--- SUPPLIED MATERIAL ---
(** * AI Bot Block Checker: the [/check] handler of [app.py]

    A shallow embedding of [app.py] together with the parts of the Python
    standard library it calls ([str] methods, [urllib.parse],
    [urllib.robotparser]), and the properties of the handler's response.

    Conventions.
    - A Python [str] is a sequence of Unicode code points: [str := list N].
    - A call that may raise returns an [outcome]: either a value or the
      class name of the exception raised.
    - The library functions are transcribed from CPython 3.11
      ([Lib/urllib/parse.py], [Lib/urllib/robotparser.py]), with the default
      arguments of the calls made here.
    - What the interpreter takes from the Unicode database or from other
      modules ([str.lower] beyond ASCII, [str.isdigit], [int],
      [unicodedata.normalize], [ipaddress.ip_address]) is a field of the
      class [PyRuntime]; every theorem holds for all runtimes.
    - [requests.get] is an oracle from the URL fetched to what came back. *)

From Stdlib Require Import List NArith ZArith Bool String Ascii Lia.
Import ListNotations.

Set Implicit Arguments.

(** ** Python values *)

Definition char := N.
Definition str := list char.

Definition chr (a : ascii) : char := N_of_ascii a.

(** A string literal of the source. *)
Definition lit (s : string) : str := List.map chr (list_ascii_of_string s).

(** The result of a call: a value, or an exception of the named class. *)
Inductive outcome (A : Type) : Type :=
| Returns (a : A)
| Raises (exc : str).
Arguments Raises {A} exc.

Definition bind {A B : Type} (m : outcome A) (k : A -> outcome B) : outcome B :=
  match m with
  | Returns a => k a
  | Raises e => Raises e
  end.

Notation "x <- m ;; k" := (bind m (fun x => k))
  (at level 61, m at next level, right associativity).

Definition ValueError : str := lit "ValueError".
Definition UnicodeEncodeError : str := lit "UnicodeEncodeError".

(** ** What the interpreter supplies

    The Unicode database and the modules [unicodedata] and [ipaddress] are
    not modelled: their functions are the fields of a runtime.  [lower] and
    the NFKC check of a host consult it only for a string that is not
    ASCII, as CPython does. *)

Inductive ip_version : Type := IPv4Address | IPv6Address.

Class PyRuntime : Type := {
  (** [s.lower()] for a string [s] that is not pure ASCII *)
  unicode_lower : str -> str;
  (** [s.isdigit()] *)
  str_isdigit : str -> bool;
  (** [int(s)]; [None] when it raises [ValueError] *)
  builtin_int : str -> option Z;
  (** [unicodedata.normalize('NFKC', s)] *)
  unicodedata_normalize_NFKC : str -> str;
  (** [ipaddress.ip_address(s)]; [None] when it raises [ValueError] *)
  ipaddress_ip_address : str -> option ip_version
}.

(** ** Methods of [str] *)

Module Str.

Fixpoint eqb (a b : str) : bool :=
  match a, b with
  | [], [] => true
  | x :: a', y :: b' => N.eqb x y && eqb a' b'
  | _, _ => false
  end.

(** [not s] *)
Definition is_empty (s : str) : bool :=
  match s with [] => true | _ :: _ => false end.

(** [c in s], for a single character [c] *)
Definition has (s : str) (c : char) : bool := existsb (N.eqb c) s.

Fixpoint index_of (c : char) (s : str) : option nat :=
  match s with
  | [] => None
  | x :: s' => if N.eqb x c then Some O else option_map S (index_of c s')
  end.

(** [s.find(c)]: the first index of [c], or -1. *)
Definition find (s : str) (c : char) : Z :=
  match index_of c s with
  | Some i => Z.of_nat i
  | None => (-1)%Z
  end.

(** [s.find(c, start)], for [start >= 0]. *)
Definition find_from (s : str) (c : char) (start : Z) : Z :=
  match index_of c (skipn (Z.to_nat start) s) with
  | Some i => (start + Z.of_nat i)%Z
  | None => (-1)%Z
  end.

(** [s.rfind(c)]: the last index of [c], or -1. *)
Definition rfind (s : str) (c : char) : Z :=
  match index_of c (rev s) with
  | Some i => (Z.of_nat (List.length s) - 1 - Z.of_nat i)%Z
  | None => (-1)%Z
  end.

(** The position a slice bound denotes: negative bounds count from the end. *)
Definition bound (s : str) (i : Z) : nat :=
  Z.to_nat (if (i <? 0)%Z then i + Z.of_nat (List.length s) else i)%Z.

(** [s[:i]] and [s[i:]] *)
Definition upto (s : str) (i : Z) : str := firstn (bound s i) s.
Definition from (s : str) (i : Z) : str := skipn (bound s i) s.

(** [s[i:j]] *)
Definition slice (s : str) (i j : Z) : str :=
  firstn (bound s j - bound s i) (skipn (bound s i) s).

(** [s.split(c, 1)] *)
Definition split1 (s : str) (c : char) : list str :=
  match index_of c s with
  | Some i => [firstn i s; skipn (S i) s]
  | None => [s]
  end.

(** [s.split(c)] *)
Fixpoint split (s : str) (c : char) : list str :=
  match s with
  | [] => [[]]
  | x :: s' =>
      if N.eqb x c then [] :: split s' c
      else match split s' c with
           | p :: ps => (x :: p) :: ps
           | [] => [[x]]
           end
  end.

(** [s.partition(c)] *)
Definition partition (s : str) (c : char) : str * str * str :=
  match index_of c s with
  | Some i => (firstn i s, [c], skipn (S i) s)
  | None => (s, [], [])
  end.

(** [s.rpartition(c)] *)
Definition rpartition (s : str) (c : char) : str * str * str :=
  match index_of c (rev s) with
  | Some i => let k := (List.length s - S i)%nat in (firstn k s, [c], skipn (S k) s)
  | None => ([], [], s)
  end.

Fixpoint lstrip_by (p : char -> bool) (s : str) : str :=
  match s with
  | [] => []
  | x :: s' => if p x then lstrip_by p s' else s
  end.

Definition rstrip_by (p : char -> bool) (s : str) : str :=
  rev (lstrip_by p (rev s)).

Definition strip_by (p : char -> bool) (s : str) : str :=
  rstrip_by p (lstrip_by p s).

(** [s.lstrip(chars)], [s.rstrip(chars)], [s.strip(chars)] *)
Definition lstrip_chars (s chars : str) : str := lstrip_by (has chars) s.
Definition rstrip_chars (s chars : str) : str := rstrip_by (has chars) s.
Definition strip_chars (s chars : str) : str := strip_by (has chars) s.

(** [c.isspace()] (Py_UNICODE_ISSPACE) *)
Definition isspace (c : char) : bool :=
  ((9 <=? c) && (c <=? 13) || (28 <=? c) && (c <=? 32)
   || (c =? 133) || (c =? 160) || (c =? 5760)
   || (8192 <=? c) && (c <=? 8202)
   || (c =? 8232) || (c =? 8233) || (c =? 8239) || (c =? 8287)
   || (c =? 12288))%N.

(** [s.strip()] *)
Definition strip (s : str) : str := strip_by isspace s.

(** [s.replace(c, "")] *)
Definition remove (s : str) (c : char) : str :=
  filter (fun x => negb (N.eqb x c)) s.

(** [s.startswith(prefix)] *)
Fixpoint startswith (s prefix : str) : bool :=
  match prefix, s with
  | [], _ => true
  | p :: prefix', x :: s' => N.eqb x p && startswith s' prefix'
  | _ :: _, [] => false
  end.

(** [sub in s] *)
Fixpoint contains (s sub : str) : bool :=
  startswith s sub ||
  match s with
  | [] => false
  | _ :: s' => contains s' sub
  end.

(** Line boundaries of [splitlines] other than ["\r"]. *)
Definition is_linebreak (c : char) : bool :=
  ((10 <=? c) && (c <=? 12) || (28 <=? c) && (c <=? 30)
   || (c =? 133) || (c =? 8232) || (c =? 8233))%N.

Fixpoint splitlines_from (s : str) (cur : str) : list str :=
  match s with
  | [] => match cur with [] => [] | _ :: _ => [rev cur] end
  | x :: s' =>
      if N.eqb x 13 then
        match s' with
        | 10%N :: s'' => rev cur :: splitlines_from s'' []
        | _ => rev cur :: splitlines_from s' []
        end
      else if is_linebreak x then rev cur :: splitlines_from s' []
      else splitlines_from s' (x :: cur)
  end.

(** [s.splitlines()] *)
Definition splitlines (s : str) : list str := splitlines_from s [].

(** [s.isascii()] *)
Definition isascii (s : str) : bool := forallb (fun c => (c <? 128)%N) s.

Definition lower_ascii_char (c : char) : char :=
  if ((65 <=? c) && (c <=? 90))%N then (c + 32)%N else c.

(** [s.lower()]: CPython maps the letters A-Z of an ASCII string and goes
    to the Unicode database otherwise. *)
Definition lower `{PyRuntime} (s : str) : str :=
  if isascii s then List.map lower_ascii_char s else unicode_lower s.

End Str.

(** ** Codecs: [str.encode('utf-8')] and [bytes.decode('utf-8', 'replace')] *)

Module Codecs.
Local Open Scope N_scope.

(** U+FFFD, written for each ill-formed subsequence *)
Definition REPLACEMENT : char := 65533.

Definition is_continuation (b : N) : bool := (128 <=? b) && (b <? 192).

(** [bs.decode('utf-8', 'replace')]: the decoder of CPython, which
    replaces every maximal ill-formed prefix by one U+FFFD. *)
Fixpoint utf8_decode_replace (bs : list N) : str :=
  match bs with
  | [] => []
  | b1 :: r1 =>
      if b1 <? 128 then b1 :: utf8_decode_replace r1
      else if b1 <? 194 then REPLACEMENT :: utf8_decode_replace r1
      else if b1 <? 224 then
        match r1 with
        | [] => [REPLACEMENT]
        | b2 :: r2 =>
            if is_continuation b2
            then ((b1 - 192) * 64 + (b2 - 128)) :: utf8_decode_replace r2
            else REPLACEMENT :: utf8_decode_replace r1
        end
      else if b1 <? 240 then
        match r1 with
        | [] => [REPLACEMENT]
        | b2 :: r2 =>
            if negb (is_continuation b2)
               || (b1 =? 224) && (b2 <? 160) || (b1 =? 237) && (160 <=? b2)
            then REPLACEMENT :: utf8_decode_replace r1
            else
              match r2 with
              | [] => [REPLACEMENT]
              | b3 :: r3 =>
                  if is_continuation b3
                  then ((b1 - 224) * 4096 + (b2 - 128) * 64 + (b3 - 128))
                         :: utf8_decode_replace r3
                  else REPLACEMENT :: utf8_decode_replace r2
              end
        end
      else if b1 <? 245 then
        match r1 with
        | [] => [REPLACEMENT]
        | b2 :: r2 =>
            if negb (is_continuation b2)
               || (b1 =? 240) && (b2 <? 144) || (b1 =? 244) && (144 <=? b2)
            then REPLACEMENT :: utf8_decode_replace r1
            else
              match r2 with
              | [] => [REPLACEMENT]
              | b3 :: r3 =>
                  if negb (is_continuation b3)
                  then REPLACEMENT :: utf8_decode_replace r2
                  else
                    match r3 with
                    | [] => [REPLACEMENT]
                    | b4 :: r4 =>
                        if is_continuation b4
                        then ((b1 - 240) * 262144 + (b2 - 128) * 4096
                              + (b3 - 128) * 64 + (b4 - 128))
                               :: utf8_decode_replace r4
                        else REPLACEMENT :: utf8_decode_replace r3
                    end
              end
        end
      else REPLACEMENT :: utf8_decode_replace r1
  end.

(** One code point in UTF-8; a surrogate cannot be encoded. *)
Definition utf8_encode_char (c : char) : outcome (list N) :=
  if c <? 128 then Returns [c]
  else if c <? 2048 then Returns [192 + c / 64; 128 + c mod 64]
  else if (55296 <=? c) && (c <=? 57343) then Raises UnicodeEncodeError
  else if c <? 65536
  then Returns [224 + c / 4096; 128 + (c / 64) mod 64; 128 + c mod 64]
  else Returns [240 + c / 262144; 128 + (c / 4096) mod 64;
                128 + (c / 64) mod 64; 128 + c mod 64].

(** [s.encode('utf-8', 'strict')] *)
Fixpoint utf8_encode (s : str) : outcome (list N) :=
  match s with
  | [] => Returns []
  | c :: s' =>
      bs <- utf8_encode_char c ;;
      rest <- utf8_encode s' ;;
      Returns (bs ++ rest)
  end.

End Codecs.

(** ** [urllib.parse] *)

Module UrlParse.

Record SplitResult : Type := mkSplit {
  split_scheme : str;
  split_netloc : str;
  split_path : str;
  split_query : str;
  split_fragment : str
}.

Record ParseResult : Type := mkParse {
  scheme : str;
  netloc : str;
  path : str;
  params : str;
  query : str;
  fragment : str
}.

Definition uses_netloc : list str :=
  List.map lit
    [""; "ftp"; "http"; "gopher"; "nntp"; "telnet"; "imap"; "wais"; "file";
     "mms"; "https"; "shttp"; "snews"; "prospero"; "rtsp"; "rtspu"; "rsync";
     "svn"; "svn+ssh"; "sftp"; "nfs"; "git"; "git+ssh"; "ws"; "wss"]%string.

Definition uses_params : list str :=
  List.map lit
    [""; "ftp"; "hdl"; "prospero"; "http"; "imap"; "https"; "shttp"; "rtsp";
     "rtspu"; "sip"; "sips"; "mms"; "sftp"; "tel"]%string.

(** [x in l] for a list of strings *)
Definition mem (x : str) (l : list str) : bool := existsb (Str.eqb x) l.

Definition is_upper (c : char) : bool := ((65 <=? c) && (c <=? 90))%N.
Definition is_lower (c : char) : bool := ((97 <=? c) && (c <=? 122))%N.
Definition is_digit (c : char) : bool := ((48 <=? c) && (c <=? 57))%N.

(** [c in scheme_chars] *)
Definition scheme_char (c : char) : bool :=
  is_lower c || is_upper c || is_digit c || Str.has (lit "+-.") c.

(** [c in _WHATWG_C0_CONTROL_OR_SPACE] *)
Definition C0_CONTROL_OR_SPACE (c : char) : bool := (c <=? 32)%N.

Definition _UNSAFE_URL_BYTES_TO_REMOVE : list char := [9; 13; 10]%N.

Definition _splitparams (url : str) : str * str :=
  if Str.has url (chr "/") then
    let i := Str.find_from url (chr ";") (Str.rfind url (chr "/")) in
    if (i <? 0)%Z then (url, [])
    else (Str.upto url i, Str.from url (i + 1))
  else
    let i := Str.find url (chr ";") in
    (Str.upto url i, Str.from url (i + 1)).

--- THE PROBLEM ---
From the records above, copy only the lines starting with the line that holds "From Stdlib Require" and going on through the line that holds "(at level 61, m", exactly as written.

--- RESULT OF THE EXERCISE ---
From Stdlib Require Import List NArith ZArith Bool String Ascii Lia.
Import ListNotations.

Set Implicit Arguments.

(** ** Python values *)

Definition char := N.
Definition str := list char.

Definition chr (a : ascii) : char := N_of_ascii a.

(** A string literal of the source. *)
Definition lit (s : string) : str := List.map chr (list_ascii_of_string s).

(** The result of a call: a value, or an exception of the named class. *)
Inductive outcome (A : Type) : Type :=
| Returns (a : A)
| Raises (exc : str).
Arguments Raises {A} exc.

Definition bind {A B : Type} (m : outcome A) (k : A -> outcome B) : outcome B :=
  match m with
  | Returns a => k a
  | Raises e => Raises e
  end.

Notation "x <- m ;; k" := (bind m (fun x => k))
  (at level 61, m at next level, right associativity).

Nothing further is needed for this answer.